Even the most rigid social norms have softened somewhat due to the situation. Despite this, all those who were interviewed refused to give their family name.

The terror wave has claimed the lives of a number of ultra-Orthodox Jews, but the turning point was the attack on Bnei Torah Synagogue in Jerusalem’s Har Nof neighborhood in November 2014, in which six people were killed. After that ultra-Orthodox rabbis called for arming up. For example, Har Nof rabbi David Yosef, a member of Shas’ council of Torah Sages, told radio Kol Barama (before Shas boycotted the radio): “Not only is there no halakhic [Jewish religious law] problem with it, but it’s preferable to have armed people. If there were people with guns in that synagogue that morning perhaps a large part of the disaster would have been averted.”
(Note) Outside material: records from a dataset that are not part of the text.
Lemma below_16 (P : Z -> bool) (v : Z) :
  forallb (fun n => P (Z.of_nat n)) (seq 0 16) = true -> 0 <= v < 16 -> P v = true.
Proof.
  intros Hall Hv. rewrite forallb_forall in Hall. specialize (Hall (Z.to_nat v)).
  rewrite Z2Nat.id in Hall by lia. apply Hall, in_seq. lia.
Qed.

Lemma replacement_x (u : Q) :
  (0 <= u)%Q -> (u < 1)%Q -> isHex (replacement "x" u) = true.
Proof.
  intros H0 H1. unfold replacement. cbn [Ascii.eqb Bool.eqb]. cbv zeta.
  apply (below_16 (fun v => isHex (hexDigit v))); [vm_compute; reflexivity|].
  now apply nibble_range.
Qed.

Lemma replacement_y (u : Q) :
  (0 <= u)%Q -> (u < 1)%Q -> isVariant (replacement "y" u) = true.
Proof.
  intros H0 H1. unfold replacement. cbn [Ascii.eqb Bool.eqb]. cbv zeta.
  apply (below_16 (fun v => isVariant (hexDigit (Z.lor (Z.land v 3) 8))));
    [vm_compute; reflexivity|].
  now apply nibble_range.
Qed.

(** X24.  Whatever [Math.random] returns, the id generated has the
    shape of a version 4 UUID: 36 characters, hexadecimal digits in
    lower case in five groups of 8, 4, 4, 4 and 12 separated by hyphens,
    the third group starting with 4 and the fourth with 8, 9, a or b. *)
Theorem generated_ids_are_version_4_uuids (random : nat -> Q) :
  (forall i, (0 <= random i)%Q /\ (random i < 1)%Q) ->
  hasShape uuid4Shape (generateUniqueId random) = true /\
  String.length (generateUniqueId random) = 36%nat.
Proof.
  intros H. split; [|reflexivity].
  assert (Hx : forall i, isHex (replacement "x" (random i)) = true)
    by (intros i; apply replacement_x; apply H).
  assert (Hy : forall i, isVariant (replacement "y" (random i)) = true)
    by (intros i; apply replacement_y; apply H).
  unfold generateUniqueId, uuid4Shape.
  cbn -[replacement isHex isVariant].
  rewrite !Hx, Hy. reflexivity.
Qed.

Lemma demo_id_is_a_version_4_uuid :
  hasShape uuid4Shape (generateUniqueId demoRandom) = true /\
  String.length (generateUniqueId demoRandom) = 36%nat.
Proof.
  apply (generated_ids_are_version_4_uuids demoRandom).
  intros i. unfold demoRandom.
  assert (Hm : (0 <= Z.of_nat (i * 7 mod 16) < 16)%Z).
  { pose proof (Nat.mod_upper_bound (i * 7) 16). lia. }
  destruct Hm as [H0 H1]. rewrite Zle_Qle in H0. rewrite Zlt_Qlt in H1.
  change (inject_Z 0) with 0%Q in H0. change (inject_Z 16) with 16%Q in H1.
  split.
  - apply Qle_shift_div_l; [reflexivity|]. lra.
  - apply Qlt_shift_div_r; [reflexivity|]. lra.
Defined.

(** *** throttle *)

Lemma spaced_snoc (delay : Q) (times : list Z) (t : Z) :
  spaced delay times ->
  (forall t0, last times = Some t0 -> (delay <= inject_Z (t - t0))%Q) ->
  spaced delay (times ++ [t]).
Proof.
  induction times as [|t1 rest IH]; intros Hs Hl; [exact I|].
  destruct rest as [|t2 rest].
  - cbn. split; [|exact I]. apply Hl. reflexivity.
  - change ((t1 :: t2 :: rest) ++ [t]) with (t1 :: t2 :: (rest ++ [t])).
    cbn [spaced] in Hs |- *. destruct Hs as [H12 Hs]. split; [exact H12|].
    apply IH; [exact Hs|]. intros t0 H0. apply Hl.
    now rewrite last_cons_cons.
Qed.

Lemma call_invariant {A : Type} (delay : Q) (th : Throttled A) (c : Z * A) :
  spaced delay (map fst (executed th)) ->
  (forall t0, last (map fst (executed th)) = Some t0 -> t0 = lastCall th) ->
  spaced delay (map fst (executed (call delay th c))) /\
  (forall t0, last (map fst (executed (call delay th c))) = Some t0 ->
              t0 = lastCall (call delay th c)).
Proof.
  intros Hs Hl. unfold call. cbv zeta.
  destruct (Qle_bool delay (inject_Z (fst c - lastCall th))) eqn:E; [|now split].
  apply Qle_bool_iff in E. cbn [executed lastCall]. rewrite map_app. cbn [map].
  split.
  - apply spaced_snoc; [exact Hs|]. intros t0 H0. now rewrite (Hl t0 H0).
  - intros t0 H0. rewrite last_snoc in H0. now injection H0 as <-.
Qed.

Lemma callAll_invariant {A : Type} (delay : Q) (calls : list (Z * A))
      (th : Throttled A) :
  spaced delay (map fst (executed th)) ->
  (forall t0, last (map fst (executed th)) = Some t0 -> t0 = lastCall th) ->
  spaced delay (map fst (executed (callAll delay calls th))).
Proof.
  revert th. induction calls as [|c calls IH]; intros th Hs Hl; [exact Hs|].
  cbn [callAll fold_left]. destruct (call_invariant delay th c Hs Hl) as [Hs' Hl'].
  now apply IH.
Qed.

Lemma callAll_executed {A : Type} (delay : Q) (calls : list (Z * A))
      (th : Throttled A) :
  exists more, executed (callAll delay calls th) = executed th ++ more /\
               sublist more calls.
Proof.
  revert th. induction calls as [|c calls IH]; intros th.
  - exists []. cbn. now rewrite app_nil_r.
  - cbn [callAll fold_left]. destruct (IH (call delay th c)) as (more & He & Hsub).
    unfold call in He at 2. cbv zeta in He.
    destruct (Qle_bool delay (inject_Z (fst c - lastCall th))).
    + exists (c :: more). cbn [executed] in He. rewrite <- app_assoc in He.
      split; [exact He|]. now constructor.
    + exists more. split; [exact He|]. now constructor.
Qed.

(** X25.  Of the calls made to a function returned by
    [throttle(func, delay)], those passed on to [func] are passed on in
    order with their arguments, and any two successive ones are at least
    [delay] milliseconds apart by the clock. *)
Theorem throttled_calls_are_spaced {A : Type} (delay : Q) (calls : list (Z * A)) :
  spaced delay (map fst (executed (callAll delay calls throttle))) /\
  sublist (executed (callAll delay calls throttle)) calls.
Proof.
  split.
  - apply callAll_invariant; [exact I|]. discriminate.
  - destruct (callAll_executed delay calls (@throttle A)) as (more & -> & Hsub).
    exact Hsub.
Qed.

End HelpersProps.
Three members of the Boyan Hasidic dynasty say they came to the event on Wednesday without asking their rebbe. But they believed he would agree if they had asked him. Shmuel, now inquiring about buying a Glock, says, “every ultra-Orthodox person goes to pray three times a day and everyone asks himself what would happen if he finds himself in a situation like the one in the synagogue in Har Nof.”

Ultra Orthodox residents of Betar examine guns for sale, Wednesday, January 6, 2016.
Gil Cohen-Magen

Yehoshua, a Haredi student from Mir yeshiva in Jerusalem, is interested in buying a handgun. “In Mir there are 5,000-6,000 students. What if a terrorist gets in there? That’s why it’s important to have people with guns there,” he says.

Mayor Rubinstein opens the evening with apologies. “It’s very regrettable that we’ve come to the stage of weapons etcbut every day the lone terrorist heaven forbidit’s a thing neither the Israel Defense Forces nor police have an answer for,” he says. He is appalled by the possibility that a terrorist may enter the settlement and attack people, very few of whom carry guns.

“I too, to my regret, am taking part here this evening and I’m telling you gentlemen – concerned citizens, surely members of rescue organizations, teachers, directors of schools who are among children – there may be security guards in the schools, but it’s still preferable to arm up,” he says.